Needless to say the shaman goes bang killing all 5 models in BtB and taking a load more with him across the army. Rather cautiously I roll the next shaman's spell, snake eyes, miscast. Joking about my poor luck at this point I proceed to roll the miscast table result and can hardly believe my eyes as another snake eyes appears.

By this point a fair crowd has gathered to watch as yet another shaman explodes killing 5 more models in BtB and a bunch more across the army. By the time it got to rolling panic tests my opponent was buying me a beer for being a good sport! 

Anyway, aside from the ridiculously short odds of that occuring, what is your most unlucky experience?


----------



## Ascendant Valor (Jan 3, 2009)

I played a game with HE and WE versus VC. My friend, the WE player, had some nasty luck with his two spellweavers.

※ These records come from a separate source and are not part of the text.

(** ** The scoring server's answer *)

(** X11. The inversion of the model's bit is made by the scoring server:
    [ml_predict] answers [is_fraud = 1] exactly when the model's bit is
    false, echoes the transaction id of the backend's request, and uses
    the empty string when the request carries no id. *)
Theorem ml_predict_inverts_model_bit (prediction : bool) :
  (forall t,
      ml_predict (Transaction_dict t) prediction
      = Ok (Dict [ ("transaction_id", Str t.(transaction_id));
                   ("is_fraud", Int (if prediction then 0 else 1)) ]))
  /\ (forall items,
        assoc "transaction_id" items = None ->
        ml_predict (Dict items) prediction
        = Ok (Dict [ ("transaction_id", Str "");
                     ("is_fraud", Int (if prediction then 0 else 1)) ])).
Proof.
  split.
  - intros t. now destruct prediction.
  - intros items Hno. unfold ml_predict, get. rewrite Hno.
    now destruct prediction.
Qed.

(** ** The report server *)

(** X12. [report_fraud] acknowledges exactly when nothing raised; an
    acknowledged report has been appended as one row with
    [is_fraud_reported] true; the table is never otherwise changed; a
    report is answered with failure code 1 and yet stored when closing the
    connection raises after the commit; and the same report sent twice is
    stored twice. *)
Theorem report_acknowledged_iff_nothing_raised
  (db : db_result) (table : list ReportRow) (report : FraudReport) :
  let row := mk_ReportRow report.(report_transaction_id)
               report.(reporting_entity_id) report.(fraud_details) true in
  let after := fst (report_fraud db table report) in
  let answer := snd (report_fraud db table report) in
  (getitem answer "reporting_acknowledged" = Ok (Bool true) <-> db = DbOk)
  /\ (getitem answer "failure_code" = Ok (Int 0) <-> db = DbOk)
  /\ (db = DbOk -> after = table ++ [row])
  /\ (db <> DbOk ->
      getitem answer "reporting_acknowledged" = Ok (Bool false)
      /\ getitem answer "failure_code" = Ok (Int 1))
  /\ (after = table \/ after = table ++ [row])
  /\ (forall e, fst (report_fraud (DbFailsAfterCommit e) table report)
                = table ++ [row])
  /\ getitem answer "transaction_id" = Ok (Str report.(report_transaction_id))
  /\ fst (report_fraud DbOk (fst (report_fraud DbOk table report)) report)
     = table ++ [row; row].
Proof.
  intros row after answer. unfold after, answer, row.
  destruct db as [ |e|e]; simpl; repeat split;
    try discriminate; try reflexivity; try congruence; auto.
  all: try (intros _; discriminate).
  all: now rewrite <- app_assoc.
Qed.

Lemma detect_report_calls (table : list Rule) (sc rp : res Response)
  (ins : res unit) (t : Transaction) :
  filter is_report (calls (detect (mk_World (Ok table) sc rp ins) t))
  = if positive (verdict table sc t)
    then [report_call t (verdict table sc t)] else [].
Proof.
  unfold calls, run. rewrite detect_run. simpl fst. apply filter_report_detect.
Qed.

(** X13. Every report [detect] posts is a valid [FraudReport], and when
    the report server's database works the row it stores carries the
    transaction's id, the entity "system" and the comma-joined reasons of
    the verdict. *)
Theorem backend_report_is_stored
  (table : list Rule) (sc rp : res Response) (ins : res unit) (t : Transaction)
  (reports : list ReportRow) :
  positive (verdict table sc t) = true ->
  exists payload,
    filter is_report (calls (detect (mk_World (Ok table) sc rp ins) t))
    = [HttpPost REPORT_API_URL payload]
    /\ (forall db,
          report_endpoint db reports payload
          = Valid (report_fraud db reports
                     (mk_FraudReport t.(transaction_id) "system"
                        (join ", " (fraud_reasons
                                      (check_transaction_on (active table) t))))))
    /\ report_endpoint DbOk reports payload
       = Valid (reports
                  ++ [mk_ReportRow t.(transaction_id) "system"
                        (join ", " (fraud_reasons
                                      (check_transaction_on (active table) t)))
                        true],
                Dict [ ("transaction_id", Str t.(transaction_id));
                       ("reporting_acknowledged", Bool true);
                       ("failure_code", Int 0) ]).
Proof.
  intros Hpos.
  exists (report_data t.(transaction_id)
            (join ", " (fraud_reasons (check_transaction_on (active table) t)))).
  rewrite detect_report_calls, Hpos. repeat split.
Qed.

Lemma backend_report_is_stored_witness :
  exists payload,
    filter is_report
      (calls (detect (mk_World (Ok [threshold_row th5000])
                        (Raise Timeout) (Raise ConnectionError) (Ok tt)) tx6000))
    = [HttpPost REPORT_API_URL payload]
    /\ report_endpoint DbOk [] payload
       = Valid ([mk_ReportRow "T1" "system" "High transaction amount (> 5000.0)" true],
                Dict [ ("transaction_id", Str "T1");
                       ("reporting_acknowledged", Bool true);
                       ("failure_code", Int 0) ]).
Proof.
  destruct (backend_report_is_stored [threshold_row th5000] (Raise Timeout)
              (Raise ConnectionError) (Ok tt) tx6000 [] eq_refl)
    as (payload & Hcalls & _ & Hstored).
  exists payload. split; assumption.
Defined.

(** ** The payment form *)

(** X14. The form posts the payer's address under ["payer_device"], a key
    [Transaction] does not declare: the request is valid, the transaction
    the handlers receive has no [payer_ip], the other inputs arrive as
    typed, and no rule set ever yields a "Blocked IP" reason for a
    transaction sent from the form. *)
Theorem form_never_sends_payer_ip (f : PaymentForm) :
  exists t,
    Transaction_validate (transaction_data f) = Valid t
    /\ t.(payer_ip) = None
    /\ t.(transaction_id) = f.(form_transaction_id)
    /\ t.(transaction_amount) = f.(form_transaction_amount)
    /\ t.(payer_email) = Some f.(form_payer_email)
    /\ t.(payer_browser) = Some f.(form_payer_browser)
    /\ t.(payment_gateway_bank) = Some f.(form_payment_gateway_bank)
    /\ (forall rules s,
          ~ In ("Blocked IP: " ++ s)%string
               (fraud_reasons (check_transaction_on rules t)))
    /\ (forall blocked, rule_triggers t (blocked_row BlockedIP blocked) = false).
Proof.
  exists (mk_Transaction f.(form_transaction_id) f.(form_transaction_date)
            f.(form_transaction_amount) (Some f.(form_transaction_channel))
            (Some f.(form_transaction_payment_mode))
            (Some f.(form_payment_gateway_bank)) (Some f.(form_payer_email))
            (Some f.(form_payer_mobile)) (Some f.(form_payer_card_brand)) None
            (Some f.(form_payer_browser)) (Some f.(form_payee_id))).
  do 7 (split; [reflexivity|]). split.
  - intros rules s Hin. rewrite check_transaction_on_spec in Hin.
    cbn [fraud_reasons] in Hin.
    apply in_flat_map in Hin as (r & _ & Hin).
    apply (in_reasons_blocked BlockedIP) in Hin as (_ & _ & Hfield).
    discriminate.
  - intros blocked. rewrite rule_triggers_parts, blocked_row_parts.
    rewrite blocked_part_silent; [reflexivity|].
    intros s (_ & _ & Hfield). discriminate.
Qed.

Lemma all_str_map (l : list string) : all_str (map Str l) = Some l.
Proof. induction l as [|s l IH]; simpl; [reflexivity|now rewrite IH]. Qed.

Lemma payment_check_verdict (j : bool) (r : DetectResult)
  (f : PaymentForm) (shown : list message) :
  payment_check j
    (Ok {| status_code := 200; body := Some (DetectResult_json r) |}) f shown
  = (shown ++ verdict_messages r, Ok tt).
Proof.
  unfold payment_check, ui_try, ui_bind, ui_lift, show, ui_ret, verdict_messages,
    positive. simpl.
  destruct (is_fraud_rule (rule_part r)); simpl.
  - rewrite all_str_map. simpl.
    destruct (truthy (is_fraud_predicted r)); simpl;
      rewrite <- !app_assoc; reflexivity.
  - destruct (truthy (is_fraud_predicted r)); simpl;
      rewrite <- !app_assoc; reflexivity.
Qed.

Lemma warning_iff_positive (r : DetectResult) :
  In (Shown StWarning "Fraud Reported") (verdict_messages r) <-> positive r = true.
Proof.
  unfold verdict_messages. rewrite in_app_iff. split.
  - intros [H|H].
    + cbn [In] in H. destruct H as [H|[H|[]]];
        match type of H with
        | (if ?c then _ else _) = _ => destruct c; discriminate H
        end.
    + destruct (positive r); [reflexivity|destruct H].
  - intros ->. right. now left.
Qed.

In two turns, he miscast three times. Three. All of which allowed the other player to cast one of his own spells. This lead to Spirit Hosts popping up all over the battlefield. Ugh.

Later on, in the same battle, a single zombie managed to wound a Treekin. The VC player rolled a five and a six. The WE player failed all saves, and was quite embarrassed. That lone zombie will go down in the annals of Vampire history indeed.


----------



## Vanchet (Feb 28, 2008)

Though I'm barely gettin use to the game, My Chosen do nothing (waitin for a TK scorpion to tunnel out) they clean them up then where if came up to some other unit and a tomb king, he caused fear and my guys fail and get ran down by those dam budgies.  the onetime I really didn't need it.


----------



## Vaz (Mar 19, 2008)

3 Dragon Ogres charging 10 Waywatchers. Took 3 wounds, failed 2 saves from Stand and Shoot, then I killed 2 in base contact, and in return took 6 wounds, failing all saves. So that's 2 four wound, T5 creatures dead to a stand and shoot with Str 3 bows, and Str 3 attacks. Bastards.


----------



## Darktheos (May 9, 2008)

Treeman failed to wound 5 dark elf crossbowmen took a wound and ran away to be chased down to death.


----------



## Green Knight (Feb 25, 2008)

At present my choas knight unit is not in favour, as the last 2 games the horrid conrad has end up burchering them even throw they charaged.


----------



## MaidenManiac (Oct 2, 2008)

2 years ago I pulled of this(playing borrowed Empire): Missfire - 1, Missfire - 1, Missfire - 1. Blew up Greatcannon, Greatcannon and finally Hellblaster on 6 consecutive dice rolls:angry:
Have probably done worse sometime, cant recall anything atm though. I have thrown all my dice in the garbage-can during game 2 times at tournies, exscused myself and gone to buy new dice. Thats generally a sign that tells of _really_ bad rolls

Ive managed all kinds of weird rolls troughout the years, but the worst thing Ive seen is this: 
6th ed, a charriot has overrun(thanks to insanely good rolls in its CC) into a Skink Priest, the Lizardmen player waves goodbye to the Skink and casts his last "second sign". The Skink misscasts, rolls something(normally) bad and takes a S10 hit, but as does all in B2B, and Fantasy players know what happens to a Charrior thats wounded by a S10 hit...:scare:


----------



## NecronCowboy (Jan 8, 2009)

Aren't the chances of snake eyes 1/36?


----------



## squeek (Jun 8, 2008)

NecronCowboy said:


> Aren't the chances of snake eyes 1/36?


Indeed, but unless my maths is way out, the chances of four 1s is 1/1296, I didn't bother working out the odds of two lots of four in a row since there were other dice in the middle, but I would imagine it is a suitably large number.


----------



## Garrowan5th (Jan 21, 2009)

Unit of 23 Warriors of Chaos w. sorcerer fail Terror test (damn it!!) and run away from a carnosaur. Next turn, fail to rally (oon a nine) and are subsequently charge by skinks.......I then roll a 3 for flee distance, and lose the unit without a single casualty......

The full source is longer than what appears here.